Perspective - (2025) Volume 14, Issue 2
Received: 03-Feb-2024, Manuscript No. SNDC-24-126712;
Editor assigned: 06-Feb-2024, Pre QC No. SNDC-24-126712 (PQ);
Reviewed: 21-Feb-2024, QC No. SNDC-24-126712;
Revised: 03-Apr-2025, Manuscript No. SNDC-24-126712 (R);
Published:
10-Apr-2025
, DOI: 10.37421/2090-4886.2025.14.315
Copyright: © 2025 Mercy J. This is an open-access article distributed under the terms of the creative commons attribution license which permits unrestricted use, distribution and reproduction in any medium, provided the original author and source are credited.
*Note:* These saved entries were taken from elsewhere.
(** X22: the identifiers tried by the direct item fetch are pairwise
    distinct and non-empty; each of them is the scraped item id, the
    scraped legacy id in the form [v1|<id>|0], the numeric id in the form
    [v1|<numeric>|0], or the numeric id itself; a non-empty scraped item
    id comes first, the form [v1|<numeric>|0] is always among them, and
    there are at most four, so at most four direct fetches are made. *)
Theorem X22_candidateItemIds (scraped : option Identifiers.t) (numeric : string) :
  let candidates := candidateItemIds scraped numeric in
  NoDup candidates ∧ ("" ∉ candidates) ∧
  (1 ≤ length candidates ≤ 4)%nat ∧
  "v1|" +:+ numeric +:+ "|0" ∈ candidates ∧
  (numeric ≠ "" → numeric ∈ candidates) ∧
  (∀ id, scraped ≫= Identifiers.itemId = Some id → id ≠ "" →
         head candidates = Some id) ∧
  ∀ c, c ∈ candidates →
    scraped ≫= Identifiers.itemId = Some c ∨
    (∃ legacy, scraped ≫= Identifiers.legacyItemId = Some legacy ∧ legacy ≠ ""
               ∧ c = "v1|" +:+ legacy +:+ "|0") ∨
    c = "v1|" +:+ numeric +:+ "|0" ∨ c = numeric.
Proof.
  cbv zeta. unfold candidateItemIds.
  set (raw := [scraped ≫= Identifiers.itemId;
               if Js.truthy (scraped ≫= Identifiers.legacyItemId)
               then Some ("v1|" +:+ default "" (scraped ≫= Identifiers.legacyItemId)
                          +:+ "|0") else None;
               Some ("v1|" +:+ numeric +:+ "|0"); Some numeric]).
  assert (Hv1 : "v1|" +:+ numeric +:+ "|0" ≠ "") by by rewrite string_app_cons.
  assert (Hin : ∀ c, c ∈ Js.array_from_set (Js.filter_truthy raw)
                     ↔ c ≠ "" ∧ Some c ∈ raw).
  { intros c. by rewrite array_from_set_elem, filter_truthy_elem. }
  assert (Hmem : "v1|" +:+ numeric +:+ "|0"
                 ∈ Js.array_from_set (Js.filter_truthy raw)).
  { apply Hin. split; [done|]. unfold raw. rewrite !elem_of_cons. auto. }
  split_and!.
  - apply array_from_set_NoDup.
  - rewrite Hin. tauto.
  - destruct (Js.array_from_set _); [by apply elem_of_nil in Hmem|simpl; lia].
  - etrans; [apply array_from_set_length|].
    etrans; [apply filter_truthy_length|]. done.
  - done.
  - intros Hnum. apply Hin. split; [done|]. unfold raw. rewrite !elem_of_cons. auto.
  - intros id Hid Hne. unfold raw. rewrite Hid.
    rewrite filter_truthy_cons, truthy_Some by done.
    unfold Js.array_from_set. cbn [app foldl default].
    unfold Js.set_add at 2. rewrite decide_False by apply not_elem_of_nil.
    apply foldl_set_add_head.
  - intros c (Hne & Hc)%Hin. unfold raw in Hc. rewrite !elem_of_cons in Hc.
    destruct Hc as [Hc|[Hc|[Hc|[Hc|Hc]]]].
    + by left.
    + right; left. destruct (scraped ≫= Identifiers.legacyItemId) as [legacy|];
        simpl in Hc; [|done].
      case_bool_decide; simpl in Hc; [done|]. injection Hc as ->. by exists legacy.
    + right; right; left. by injection Hc.
    + right; right; right. by injection Hc.
    + by apply elem_of_nil in Hc.
Qed.

Lemma X22_candidateItemIds_witness :
  let candidates :=
    candidateItemIds (Some (Identifiers.mk (Some "v1|7|0") None (Some "7"))) "7" in
  head candidates = Some "v1|7|0" ∧ "7" ∈ candidates ∧ length candidates = 2.
Proof.
  pose proof (X22_candidateItemIds
                (Some (Identifiers.mk (Some "v1|7|0") None (Some "7"))) "7")
    as (_ & _ & _ & _ & Hnum & Hhead & _).
  split_and!.
  - apply (Hhead "v1|7|0"); [reflexivity|discriminate].
  - apply Hnum. discriminate.
  - vm_compute. reflexivity.
Defined.

(** ** The application token *)

(** X23: the application token is fetched at most once per validity
    window.  A call that succeeds leaves the returned token in the cache;
    a call that fails leaves the cache as it was; and as long as more
    than 60 seconds remain before the cached expiry, a further call
    returns the cached token without any request and without touching the
    cache.  A token obtained at time [t] with lifetime [expires_in]
    expires at [t + expires_in]. *)
Theorem X23_token_cache {World : Type} (nowSeconds : World → Z)
    (fetchToken : World → result OAuthReply.t * World)
    (cachedToken : option Token.t) (w : World) :
  (∀ e c' w', getAppToken nowSeconds fetchToken cachedToken w = (Throw e, c', w') →
     c' = cachedToken) ∧
  (∀ token c' w',
     getAppToken nowSeconds fetchToken cachedToken w = (Ok token, c', w') →
     (∃ t, c' = Some t ∧ Token.access_token t = token ∧
        (c' = cachedToken ∧ w' = w ∨
         ∃ res, fetchToken w = (Ok res, w') ∧
                Token.expires_at t
                = (nowSeconds w' + OAuthReply.json_expires_in res)%Z)) ∧
     ∀ w2 t, c' = Some t → (nowSeconds w2 < Token.expires_at t - 60)%Z →
       getAppToken nowSeconds fetchToken c' w2 = (Ok token, c', w2)).
Proof.
  split.
  - intros e c' w'. unfold getAppToken.
    destruct (match cachedToken with Some _ => _ | None => _ end); [done|].
    destruct (fetchToken w) as [[res|e'] w1]; [|by intros [= _ <- _]].
    destruct (negb (OAuthReply.ok res)); [by intros [= _ <- _]|done].
  - intros token c' w' Hcall.
    assert (∃ t, c' = Some t ∧ Token.access_token t = token ∧
        (c' = cachedToken ∧ w' = w ∨
         ∃ res, fetchToken w = (Ok res, w') ∧
                Token.expires_at t
                = (nowSeconds w' + OAuthReply.json_expires_in res)%Z))
      as (t & -> & Htok & Hwhere).
    { unfold getAppToken in Hcall.
      destruct cachedToken as [t0|].
      - case_bool_decide.
        + injection Hcall as <- <- <-. exists t0. split_and!; [done|done|by left].
        + destruct (fetchToken w) as [[res|e'] w1]; [|done].
          destruct (negb (OAuthReply.ok res)); [done|].
          injection Hcall as <- <- <-. eexists. split_and!; [done|done|].
          right. by exists res.
      - destruct (fetchToken w) as [[res|e'] w1]; [|done].
        destruct (negb (OAuthReply.ok res)); [done|].
        injection Hcall as <- <- <-. eexists. split_and!; [done|done|].
        right. by exists res. }
    split; [by exists t|].
    intros w2 t' [= <-] Hfresh. unfold getAppToken.
    rewrite bool_decide_eq_true_2 by lia. by rewrite Htok.
Qed.

Lemma X23_token_cache_witness :
  let nowSeconds (w : Z) := w in
  let fetchToken (w : Z) :=
    (Ok (OAuthReply.mk true "200" "" "tok-1" 7200), (w + 2)%Z) in
  getAppToken nowSeconds fetchToken None 1000%Z
  = (Ok "tok-1", Some (Token.mk "tok-1" 8202), 1002%Z) ∧
  getAppToken nowSeconds fetchToken (Some (Token.mk "tok-1" 8202)) 8141%Z
  = (Ok "tok-1", Some (Token.mk "tok-1" 8202), 8141%Z).
Proof.
  split; [reflexivity|].
  refine (proj2 (proj2 (X23_token_cache (λ w : Z, w)
            (λ w : Z, (Ok (OAuthReply.mk true "200" "" "tok-1" 7200), (w + 2)%Z))
            None 1000%Z) "tok-1" _ 1002%Z _) 8141%Z _ _ _).
  - reflexivity.
  - reflexivity.
  - simpl. lia.
Defined.

(** ** No roll-back *)

(** X24: once the product has been created on the platform, its id,
    handle and title are reported in the result whatever happens
    afterwards: a failure of the media upload, of the bulk creation of
    variants or of the attachment of media gives a failed result that
    still names the created product.  Nothing is undone. *)
Theorem X24_created_product_reported `{Collaborators World}
    (sourceUrl numeric : string) (w w1 w2 w3 : World)
    (itemOrGroup : option EbayData) (isGroup : bool) (payload : Canonical.t)
    (r2 : ImportResult.t) (built : Payload.t) (created : Product.t) :
  parseNumericTail sourceUrl = Some numeric → numeric ≠ "" →
  resolve sourceUrl numeric w = (Ok (itemOrGroup, isGroup), w1) →
  payloadOf itemOrGroup isGroup
    (ImportResult.set_legacyItemId (Some numeric) (freshResult sourceUrl)) w1
  = (Ok payload, r2, w2) →
  buildShopifyProductInputFromEbay payload = Ok built →
  productCreate (Payload.productInput built) w2 = (Ok created, w3) →
  let r := (importUrl sourceUrl w).1 in
  ImportResult.productId r = Some (Product.id created) ∧
  ImportResult.handle r = Some (Product.handle created) ∧
  ImportResult.title r = Some (Product.title created) ∧
  ImportResult.legacyItemId r = Some numeric ∧
  (ImportResult.status r = "failed" → is_Some (ImportResult.error r)).
Proof.
  intros Hnum Hne Hres Hpayload Hbuild Hcreate. cbv zeta.
  pose proof (payloadOf_result itemOrGroup isGroup
    (ImportResult.set_legacyItemId (Some numeric) (freshResult sourceUrl)) w1) as Hr.
  rewrite Hpayload in Hr. simpl in Hr. subst r2.
  unfold importUrl, importBody. rewrite Hnum, (truthy_Some numeric Hne).
  change (default "" (Some numeric)) with numeric.
  unfold bind, ret, throw, modify_r, call, lift.
  cbn beta iota zeta delta [negb].
  rewrite Hres. cbn beta iota zeta.
  unfold freshResult in Hpayload. rewrite Hpayload. cbn beta iota zeta.
  rewrite Hbuild. cbn beta iota zeta.
  rewrite Hcreate. cbn beta iota zeta. clear Hbuild Hcreate.
  generalize (mediaInputsOf (ProductInput.title (Payload.productInput built))
                (orderedImagesOf (Payload.variantAssets built)
                   (Canonical.imageUrls payload))).
  intros mediaInputs.
  destruct (bool_decide (0 < length mediaInputs)).
  - destruct (productCreateMedia _ _ w3) as [[media|e] w4]; cbn beta iota zeta;
      [|shape_done].
    destruct (productVariantsBulkCreate _ _ w4) as [[createdVariants|e] w5];
      cbn beta iota zeta; [|shape_done].
    destruct (bool_decide (0 < length _)).
    + destruct (productVariantAppendMedia _ _ w5) as [[[]|e] w6];
        cbn beta iota zeta; [|shape_done].
      destruct (Payload.meta built) as [m|]; [case_bool_decide|]; shape_done.
    + destruct (Payload.meta built) as [m|]; [case_bool_decide|]; shape_done.
  - destruct (productVariantsBulkCreate _ _ w3) as [[createdVariants|e] w5];
      cbn beta iota zeta; [|shape_done].
    destruct (bool_decide (0 < length _)).
    + destruct (productVariantAppendMedia _ _ w5) as [[[]|e] w6];
        cbn beta iota zeta; [|shape_done].
      destruct (Payload.meta built) as [m|]; [case_bool_decide|]; shape_done.
    + destruct (Payload.meta built) as [m|]; [case_bool_decide|]; shape_done.
Qed.

Lemma X24_created_product_reported_witness :
  let r := (importUrl (World:=nat) "https://www.ebay.com/itm/262742221410" 0).1 in
  is_Some (ImportResult.productId r) ∧
  ImportResult.legacyItemId r = Some "262742221410".
Proof.
  edestruct (X24_created_product_reported (World:=nat)
               "https://www.ebay.com/itm/262742221410" "262742221410" 0)
    as (Hid & _ & _ & Hlegacy & _).
  - vm_compute. reflexivity.
  - discriminate.
  - vm_compute. reflexivity.
  - vm_compute. reflexivity.
  - vm_compute. reflexivity.
  - vm_compute. reflexivity.
  - split; [by eexists|exact Hlegacy].
Defined.

(** ** The history after a request *)

(** X25: after a request that is accepted, the history is the request's
    results, newest first, followed by the former history, cut to 50
    entries; and it is what the history endpoint returns. *)
Theorem X25_history_after_request `{Collaborators World} (body : option Body.t)
    (w : World) (cache : list ImportResult.t) :
  (length cache ≤ 50)%nat → requestUrls body ≠ [] →
  ∃ results w',
    POST (Ok body) w cache
    = (Json results, w', take 50 (reverse results ++ cache)) ∧
    _getImportedCache (POST (Ok body) w cache).2
    = take 50 (reverse results ++ cache).
Proof.
  intros Hlen Hne. rewrite (POST_ok body w cache Hne).
  eexists _, _. rewrite recordAll_take by done. done.
Qed.

Lemma X25_history_after_request_witness :
  ∃ results w',
    POST (World:=nat)
      (Ok (Some (Body.mk (Some "https://www.ebay.com/itm/262742221410") None)))
      0 []
    = (Json results, w', take 50 (reverse results ++ [])) ∧
    length results = 1.
Proof.
  destruct (X25_history_after_request (World:=nat)
              (Some (Body.mk (Some "https://www.ebay.com/itm/262742221410") None))
              0 []) as (results & w' & HPOST & _).
  - simpl. lia.
  - vm_compute. discriminate.
  - exists results, w'. split; [exact HPOST|].
    vm_compute in HPOST. injection HPOST as <- _ _. reflexivity.
Defined.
The COVID-19 pandemic has underscored the critical need for rapid, accurate, and accessible diagnostic tools to detect SARSCoV- 2, the virus responsible for the disease. Traditional methods such as PCR testing, while effective, often require specialized equipment and trained personnel, leading to delays in diagnosis and treatment. In recent years, there has been growing interest in the development of biosensors based on G-quadruplex structures for various applications, including disease detection. In this perspective article, we highlight the potential of G-quadruplex-based biosensors in the fight against COVID-19.
G-quadruplex structures are non-canonical nucleic acid secondary structures formed by the stacking of G-quartets, which are planar arrangements of four guanine bases held together by Hoogsteen hydrogen bonding. These structures can form in guanine-rich regions of DNA or RNA sequences, leading to unique structural properties with potential biological significance. Recent research has elucidated the role of G-quadruplex structures in gene regulation, telomere maintenance, and genome stability.
One of the most promising applications of G-quadruplex structures lies in biosensor technology. Biosensors are analytical devices that detect biological molecules and convert this information into measurable signals. G-quadruplex-based biosensors leverage the unique structural properties of G-quadruplexes to achieve highly sensitive and selective detection of target analytes.Electrochemical biosensors represent one of the most widely studied platforms for G-quadruplex-based detection. These biosensors rely on the electrochemical properties of G-quadruplex structures to transduce the binding events into measurable electrical signals. By functionalizing electrode surfaces with G-quadruplexforming oligonucleotides, researchers have developed biosensors capable of detecting various biomolecules, including nucleic acids, proteins, and small molecules, with high sensitivity and specificity.
In addition to electrochemical biosensors, optical biosensors offer another promising approach for G-quadruplex-based detection. These biosensors exploit the optical properties of Gquadruplex structures, such as fluorescence or surface plasmon resonance, to achieve label-free and real-time detection of target analytes. By integrating G-quadruplex probes into optical sensor platforms, researchers have demonstrated the detection of diverse analytes with high sensitivity and rapid response times.
The emergence of SARS-CoV-2 has prompted urgent efforts to develop diagnostic tools capable of rapid and accurate detection of the virus. G-quadruplex-based biosensors hold significant promise for SARS-CoV-2 detection due to their inherent sensitivity, selectivity, and versatility. One potential strategy involves designing Gquadruplex probes that specifically bind to conserved regions of the viral genome, allowing for the sensitive detection of viral RNA.
Furthermore, the development of G-quadruplex-based biosensors for SARS-CoV-2 detection could offer several advantages over existing diagnostic methods. These biosensors have the potential to provide rapid results, enabling timely clinical decision-making and outbreak control. Moreover, G-quadruplex-based biosensors could be adapted for point-of-care testing, facilitating decentralized testing and expanding access to diagnostic services.